COVID-19 is not only hurting your physical body but your mental health as well. Even if you stay healthy during the pandemic, you are likely to have problems because of the changes in the way you work. You are most probably working from home and trying to finish your job, collaborate, and strive to maintain high performance while facing new constraints.

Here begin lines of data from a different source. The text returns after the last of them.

(* ===== verification/JsHoare.v ===== *)
(** * Hoare triples over the heap

    [hoare P m Q]: every successful run of [m] from a heap satisfying
    [P] ends in a heap satisfying [Q] of its result.  The assertion the
    configuration code is verified against is [W vs]: the heap is well
    formed ([heap_wf]: finite acyclic prototype chains, no dangling
    reference) and the values [vs] the code holds are closed in it.
    Every runtime operation keeps [W vs] provided what it stores (a
    property value, a prototype) is one of the values held; reads add
    what they read to the values held.  The rules of this file compose
    these facts through [let*], conditionals and loops. *)

From S2P Require Import Prelude JsObject JsLogic.

Local Open Scope se_scope.

Definition hoare {A} (P : heap -> Prop) (m : JS A) (Q : A -> heap -> Prop) : Prop :=
  forall h a h', P h -> m h = inr (a, h') -> Q a h'.

Definition W (vs : list value) (h : heap) : Prop := heap_wf h /\ Forall (val_ok h) vs.

(** ** The rules *)

Section Rules.

Lemma hoare_ret {A} (P : heap -> Prop) (Q : A -> heap -> Prop) a :
  (forall h, P h -> Q a h) -> hoare P (se_ret a) Q.
Proof. intros HQ h b h' HP [=<- <-]. auto. Qed.

Lemma hoare_throw {A} P (Q : A -> heap -> Prop) e : hoare P (se_throw e) Q.
Proof. discriminate. Qed.

Lemma hoare_bind {A B} P (R : A -> heap -> Prop) (Q : B -> heap -> Prop) m k :
  hoare P m R -> (forall a, hoare (R a) (k a) Q) -> hoare P (se_bind m k) Q.
Proof.
  intros Hm Hk h b h'' HP Hrun. apply se_bind_inr_inv in Hrun as (a & h' & H1 & H2).
  eapply Hk; [eapply Hm|]; eauto.
Qed.

Lemma hoare_conseq {A} (P P' : heap -> Prop) (Q Q' : A -> heap -> Prop) m :
  (forall h, P h -> P' h) -> hoare P' m Q' -> (forall a h, Q' a h -> Q a h) -> hoare P m Q.
Proof. intros HP Hm HQ h a h' Hh Hrun. eauto. Qed.

Lemma hoare_iter {A} (I : heap -> Prop) (f : A -> JS unit) xs :
  (forall x, x ∈ xs -> hoare I (f x) (fun _ => I)) -> hoare I (se_iter f xs) (fun _ => I).
Proof.
  intros Hf h [] h' HI Hrun. eapply (se_iter_invariant I f xs h h'); [|done|done].
  intros x s1 s2 Hx H1 H2. by eapply Hf.
Qed.

Lemma hoare_foldl {A B} (I : B -> heap -> Prop) (f : B -> A -> JS B) b xs :
  (forall b x, x ∈ xs -> hoare (I b) (f b x) I) -> hoare (I b) (se_foldl f b xs) I.
Proof.
  revert b. induction xs as [|x xs IH]; intros b Hf; simpl; [by apply hoare_ret|].
  eapply hoare_bind; [apply Hf; left|intros b']. apply IH. intros. apply Hf. by right.
Qed.

Lemma hoare_dep {A} (P : heap -> Prop) (Q : A -> heap -> Prop) (f : heap -> JS A) :
  (forall h0, hoare (fun h => P h /\ h = h0) (f h0) Q) -> hoare P (fun h => f h h) Q.
Proof. intros Hf h a h' HP Hrun. eapply Hf; eauto. Qed.
End Rules.

(** ** The assertion [W] *)

Lemma W_mono vs vs' h : W vs h -> (forall x, x ∈ vs' -> x ∈ vs) -> W vs' h.
Proof.
  intros [Hwf Hvs] Hsub. split; [done|]. rewrite Forall_forall in *.
  intros x Hx. apply Hvs, Hsub, Hx.
Qed.

Lemma W_val vs h x : W vs h -> x ∈ vs -> val_ok h x.
Proof. intros [_ Hvs] Hx. rewrite Forall_forall in Hvs. apply Hvs, Hx. Qed.

Lemma W_cons vs h x : W vs h -> val_ok h x -> W (x :: vs) h.
Proof. intros [Hwf Hvs] Hx. split; [done|]. by constructor. Qed.

Lemma val_ok_grows h h' v : grows h h' -> bounded h -> val_ok h v -> val_ok h' v.
Proof.
  intros Hg Hb. destruct v as [| | | | |l]; try done. simpl. intros [o Ho].
  destruct (Hg Hb) as (_ & _ & Hc). destruct (Hc l o Ho) as (o' & -> & _). eauto.
Qed.

Lemma W_grows vs h h' : W vs h -> heap_wf h' -> grows h h' -> W vs h'.
Proof.
  intros [Hwf Hvs] Hwf' Hg. split; [done|]. eapply Forall_impl; [exact Hvs|].
  intros v. apply val_ok_grows; [done|by apply heap_wf_bounded].
Qed.

(** A value that is not a reference is closed in every heap. *)
Definition prim (v : value) : Prop := forall l, v <> VRef l.

Lemma val_ok_prim h v : prim v -> val_ok h v.
Proof. destruct v; try done. intros Hp. by destruct (Hp l). Qed.

(** A computation that keeps the heap well formed and only grows it
    keeps [W vs] for every [vs]. *)
Lemma hoare_W_frame {A} vs (m : JS A) (R : A -> heap -> Prop) :
  Pres grows m ->
  (forall h a h', heap_wf h -> Forall (val_ok h) vs -> m h = inr (a, h') -> heap_wf h' /\ R a h') ->
  hoare (W vs) m (fun a h => W vs h /\ R a h).
Proof.
  intros Hg Hm h a h' [Hwf Hvs] Hrun. destruct (Hm h a h' Hwf Hvs Hrun) as [Hwf' HR].
  split; [|done]. apply (W_grows vs h h'); [by split|done|exact (Hg h a h' Hrun)].
Qed.

(** ** Reads *)

Lemma path_get_closed h v k : heap_wf h -> val_ok h (path_get h v k).
Proof.
  intros Hwf. destruct v as [| | | | |l]; try done. simpl.
  destruct (obj_at h l) eqn:Hl; [apply js_get_loc_val_ok; eauto|].
  by unfold js_get_loc; simpl; rewrite Hl.
Qed.

(** A read-only computation adds what it returns to the values held. *)
Lemma hoare_read_val vs (m : JS value) :
  (forall h a h', m h = inr (a, h') -> h' = h /\ (heap_wf h -> val_ok h a)) ->
  hoare (W vs) m (fun a => W (a :: vs)).
Proof.
  intros Hm h a h' HW Hrun. destruct (Hm h a h' Hrun) as [-> Ha].
  apply W_cons; [done|]. apply Ha, HW.
Qed.

Lemma hoare_read {A} vs (m : JS A) :
  (forall h a h', m h = inr (a, h') -> h' = h) -> hoare (W vs) m (fun _ => W vs).
Proof. intros Hm h a h' HW Hrun. by rewrite (Hm h a h' Hrun). Qed.

Lemma hoare_get vs v k : hoare (W vs) (js_get v k) (fun c => W (c :: vs)).
Proof.
  apply hoare_read_val. intros h a h' Hrun. apply js_get_inv in Hrun as [-> ->].
  split; [done|]. apply path_get_closed.
Qed.

Lemma hoare_keys vs v : hoare (W vs) (js_keys v) (fun _ => W vs).
Proof. apply hoare_read. intros. symmetry. by eapply (Pres_keys eq). Qed.

Lemma hoare_hasOwn vs v k : hoare (W vs) (js_hasOwn v k) (fun _ => W vs).
Proof. apply hoare_read. intros. symmetry. by eapply (Pres_hasOwn eq). Qed.

Lemma hoare_isObject vs v : hoare (W vs) (js_isObject v) (fun _ => W vs).
Proof. apply hoare_read. intros. symmetry. by eapply (Pres_isObject eq). Qed.

(** The prototype of an object of a well-formed heap is an object. *)
Lemma proto_allocated h l o p :
  heap_wf h -> obj_at h l = Some o -> o_proto o = Some p -> is_Some (obj_at h p).
Proof.
  intros Hwf Ho Hp. destruct (wf_chain h Hwf l ltac:(eauto)) as [ls Hc].
  inversion Hc as [? o' Ho' Hp'|? o' p' ? Ho' Hp' Hc']; simplify_eq.
  inversion Hc'; eauto.
Qed.

Lemma hoare_getPrototypeOf vs v : hoare (W vs) (js_getPrototypeOf v) (fun r => W (r :: vs)).
Proof.
  apply hoare_read_val. intros h a h'. destruct v as [| | | | |l]; try discriminate;
    try (intros [=<- <-]; done).
  unfold js_getPrototypeOf, se_bind, js_load. destruct (obj_at h l) as [o|] eqn:Ho; [|done].
  intros [=<- <-]. split; [done|]. intros Hwf.
  destruct (o_proto o) eqn:Hp; [|done]. by eapply proto_allocated.
Qed.

Lemma hoare_array_items vs v :
  hoare (W vs) (js_array_items v) (fun items => W (items ++ vs)).
Proof.
  intros h items h' [Hwf Hvs]. destruct v as [| | | | |l]; try discriminate.
  unfold js_array_items, se_bind, js_load. destruct (obj_at h l) as [o|] eqn:Ho; [|done].
  destruct (o_class o) as [|xs] eqn:Hc; [done|]. intros [=<- <-].
  split; [done|]. apply Forall_app; split; [|done]. apply Forall_forall.
  intros x Hx. apply (wf_vals h Hwf l o x Ho). unfold obj_vals. rewrite Hc.
  apply elem_of_app; right. done.
Qed.

(** ** Writes *)

Lemma hoare_set vs v k x : x ∈ vs -> hoare (W vs) (js_set v k x) (fun _ => W vs).
Proof.
  intros Hx. eapply hoare_conseq; [done|apply (hoare_W_frame vs _ (fun _ _ => True))|naive_solver].
  - apply Pres_set_grows.
  - intros h [] h' Hwf Hvs Hrun. split; [|done]. eapply js_set_wf; [done| |done].
    by apply (W_val vs h x).
Qed.

Lemma hoare_set_prim vs v k x : prim x -> hoare (W vs) (js_set v k x) (fun _ => W vs).
Proof.
  intros Hx. eapply hoare_conseq; [|apply (hoare_set (x :: vs)); left|].
  - intros h HW. apply W_cons; [done|by apply val_ok_prim].
  - intros u h HW. eapply W_mono; [exact HW|set_solver].
Qed.

Lemma hoare_delete vs v k : hoare (W vs) (js_delete v k) (fun _ => W vs).
Proof.
  eapply hoare_conseq; [done|apply (hoare_W_frame vs _ (fun _ _ => True))|naive_solver].
  - apply Pres_delete_grows.
  - intros h [] h' Hwf _ Hrun. split; [|done]. by eapply js_delete_wf.
Qed.

Lemma hoare_setPrototypeOf vs v p :
  p ∈ vs -> hoare (W vs) (js_setPrototypeOf v p) (fun _ => W vs).
Proof.
  intros Hp. eapply hoare_conseq; [done|apply (hoare_W_frame vs _ (fun _ _ => True))|naive_solver].
  - apply Pres_setPrototypeOf_grows.
  - intros h [] h' Hwf Hvs Hrun. split; [|done]. eapply js_setPrototypeOf_wf; [done| |done].
    by apply (W_val vs h p).
Qed.

(** An object literal whose values are held. *)
Lemma hoare_object vs ps :
  (forall v, v ∈ map snd ps -> v ∈ vs) -> hoare (W vs) (js_object ps) (fun r => W (r :: vs)).
Proof.
  intros Hps h r h' [Hwf Hvs] Hrun. unfold js_object in Hrun.
  apply se_bind_inr_inv in Hrun as (l & h1 & Ha & [=<- <-]).
  pose proof (Pres_alloc_grows _ _ _ _ Ha) as Hg.
  apply js_alloc_wf in Ha as (Hwf1 & -> & Hl); [|done|done|].
  - apply W_cons; [apply (W_grows vs h h1); [by split|done|done]|]. simpl. eauto.
  - intros v Hv. unfold obj_vals in Hv. simpl in Hv. rewrite app_nil_r in Hv.
    apply (W_val vs); [by split|auto].
Qed.

Lemma hoare_create_null vs : hoare (W vs) js_create_null (fun r => W (r :: vs)).
Proof. apply (hoare_object vs []). set_solver. Qed.

Lemma hoare_array vs items :
  (forall v, v ∈ items -> v ∈ vs) -> hoare (W vs) (js_array items) (fun r => W (r :: vs)).
Proof.
  intros Hitems h r h' [Hwf Hvs] Hrun. unfold js_array in Hrun.
  apply se_bind_inr_inv in Hrun as (l & h1 & Ha & [=<- <-]).
  pose proof (Pres_alloc_grows _ _ _ _ Ha) as Hg.
  apply js_alloc_wf in Ha as (Hwf1 & -> & Hl); [|done|done|].
  - apply W_cons; [apply (W_grows vs h h1); [by split|done|done]|]. simpl. eauto.
  - intros v Hv. unfold obj_vals in Hv. simpl in Hv. apply (W_val vs); [by split|auto].
Qed.

Lemma hoare_ret_in vs a : a ∈ vs -> hoare (W vs) (se_ret a) (fun r => W (r :: vs)).
Proof. intros Ha. apply hoare_ret. intros h HW. apply W_cons; [done|by eapply W_val]. Qed.

Lemma hoare_ret_prim vs a : prim a -> hoare (W vs) (se_ret a) (fun r => W (r :: vs)).
Proof. intros Ha. apply hoare_ret. intros h HW. apply W_cons; [done|by apply val_ok_prim]. Qed.

Lemma hoare_lor vs a m :
  a ∈ vs -> hoare (W vs) m (fun r => W (r :: vs)) -> hoare (W vs) (js_lor a m) (fun r => W (r :: vs)).
Proof. intros Ha Hm. unfold js_lor. destruct (js_truthy a); [by apply hoare_ret_in|done]. Qed.

(** [Object.assign(target, ...sources)] copies values it reads. *)
Lemma hoare_assign vs t srcs :
  t ∈ vs -> hoare (W vs) (js_assign t srcs) (fun r => W (r :: vs)).
Proof.
  intros Ht. unfold js_assign.
  destruct t as [| | | | |l]; try apply hoare_throw;
  (eapply (hoare_bind _ (fun _ => W vs)); [|intros u; by apply hoare_ret_in]);
  apply hoare_iter; intros src _; unfold assign_one; destruct src; try (apply hoare_ret; done).
  all: first
    [ apply hoare_iter; intros i _; apply hoare_set_prim; intros l'; discriminate
    | eapply hoare_bind; [apply hoare_keys|intros ks]; apply hoare_iter; intros k _;
      eapply hoare_bind; [apply hoare_get|intros x];
      eapply hoare_conseq; [done|apply hoare_set; left|];
      intros u h HW; by eapply W_mono; [exact HW|set_solver] ].
Qed.

(** [v || {}] *)
Lemma hoare_or_empty vs v : v ∈ vs -> hoare (W vs) (js_or_empty v) (fun r => W (r :: vs)).
Proof. intros Hv. apply hoare_lor; [done|]. apply hoare_object. set_solver. Qed.

(** Weakening the values held at the end of a step. *)
Lemma hoare_weaken {A} vs vs' (m : JS A) :
  hoare (W vs) m (fun _ => W vs) -> (forall x, x ∈ vs' -> x ∈ vs) ->
  hoare (W vs) m (fun _ => W vs').
Proof. intros Hm Hsub. eapply hoare_conseq; [done|exact Hm|]. intros u h HW. eapply W_mono; [exact HW|exact Hsub]. Qed.

(** ** Stepping through a routine

    [hoare_step] takes one step of a goal [hoare (W vs) m Q]: a [let*]
    whose first computation is a runtime operation, a conditional, a
    loop over a list held in a variable, or the final return.  The side
    conditions that a stored value is held are closed by [set_solver]. *)
Ltac hoare_prim :=
  first [ apply hoare_get | apply hoare_keys | apply hoare_hasOwn | apply hoare_isObject
        | apply hoare_getPrototypeOf | apply hoare_array_items | apply hoare_create_null
        | apply hoare_delete
        | apply hoare_set; set_solver | apply hoare_setPrototypeOf; set_solver
        | apply hoare_object; set_solver | apply hoare_array; set_solver
        | apply hoare_assign; set_solver | apply hoare_or_empty; set_solver
        | apply hoare_ret_in; set_solver | apply hoare_throw ].

Ltac hoare_step :=
  match goal with
  | |- hoare ((fun _ => _) _) _ _ => cbv beta
  | |- hoare (W ?vs) (@se_bind _ _ value _ ?m ?k) _ =>
      eapply (hoare_bind _ (fun r => W (r :: vs)) _ m k); [|intros ?]
  | |- hoare (W ?vs) (@se_bind _ _ _ _ ?m ?k) _ =>
      eapply (hoare_bind _ (fun _ => W vs) _ m k); [|intros ?]
  | |- hoare _ (se_throw _) _ => apply hoare_throw
  | |- hoare (W _) (se_iter _ _) (fun _ => W _) => apply hoare_iter; intros ? ?
  | |- hoare (W _) (js_lor _ _) _ => apply hoare_lor; [set_solver|]
  | |- hoare _ (if ?b then _ else _) _ => destruct b
  | |- hoare (W _) (se_ret _) (fun _ => W _) =>
      apply hoare_ret; let HW := fresh "HW" in intros ? HW; eapply W_mono; [exact HW|set_solver]
  | |- hoare (W _) (se_ret _) _ => first [apply hoare_ret_in; set_solver | apply hoare_ret_prim]
  | |- hoare (W _) _ _ => hoare_prim
  end.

According to the Society of Human Resources Management, 35% of employees often feel exhausted or have little energy. 32% sometimes have the same feeling. On the other hand, cloud infrastructure provider DigitalOcean had a survey in 2019 and discovered 82% of remote tech workers felt fatigued.

Signs of Exhaustion

Loss of Focus

You may discover yourself losing focus on your work and staying productive, especially during video meetings and conferences. You force yourself to pay attention and become impatient or annoyed quickly when your colleague is having technical difficulties.

Lack of Sleep

You notice a change in your sleep pattern. You either wake up late or struggle to fall asleep. A disruption to your usual sleeping hours is a sign of burnout. You lack defined boundaries between your work and personal life, so your body and mind cannot relax for you to have a restful sleep.

Reduced Motivation

Work fatigue kicks in when you do not have the drive or energy to perform your work duties excellently. You lose willpower and motivation to finish the tasks you enjoyed and did better in an office environment.

Decline in Productivity

You used to be excited about working from home. However, since that stint has become longer, you now struggle to get your tasks done. You know you are experiencing burnout on remote work because you no longer finish easy tasks quickly.

Too Many Mistakes

Missing deadlines, making mistakes in proofreading services, being absent-minded, and feeling aloof during meetings and video conferences are signs that you have work-from-home fatigue.

Struggles in Decision-making

You find yourself not being able to make decisions quickly. You cannot decide what to prepare for dinner. You feel sluggish or unwilling to respond and lack the mental capacity to weigh alternatives and decide on the best action.

Irritability

If you miss the Friday night drinks or being the social butterfly at work, you may take it out on your coworker or a family member. You feel exhausted about working from home and want to get back to office work. Being short-tempered with your colleagues or family members is a sign that you must take a break.

Feeling of Isolation

Fatigue may be getting the better of you if you are not going anywhere come Monday morning. Even if you go out on errands frequently, you start to have everything about your home. You dread getting back after you finished your trip to the grocery.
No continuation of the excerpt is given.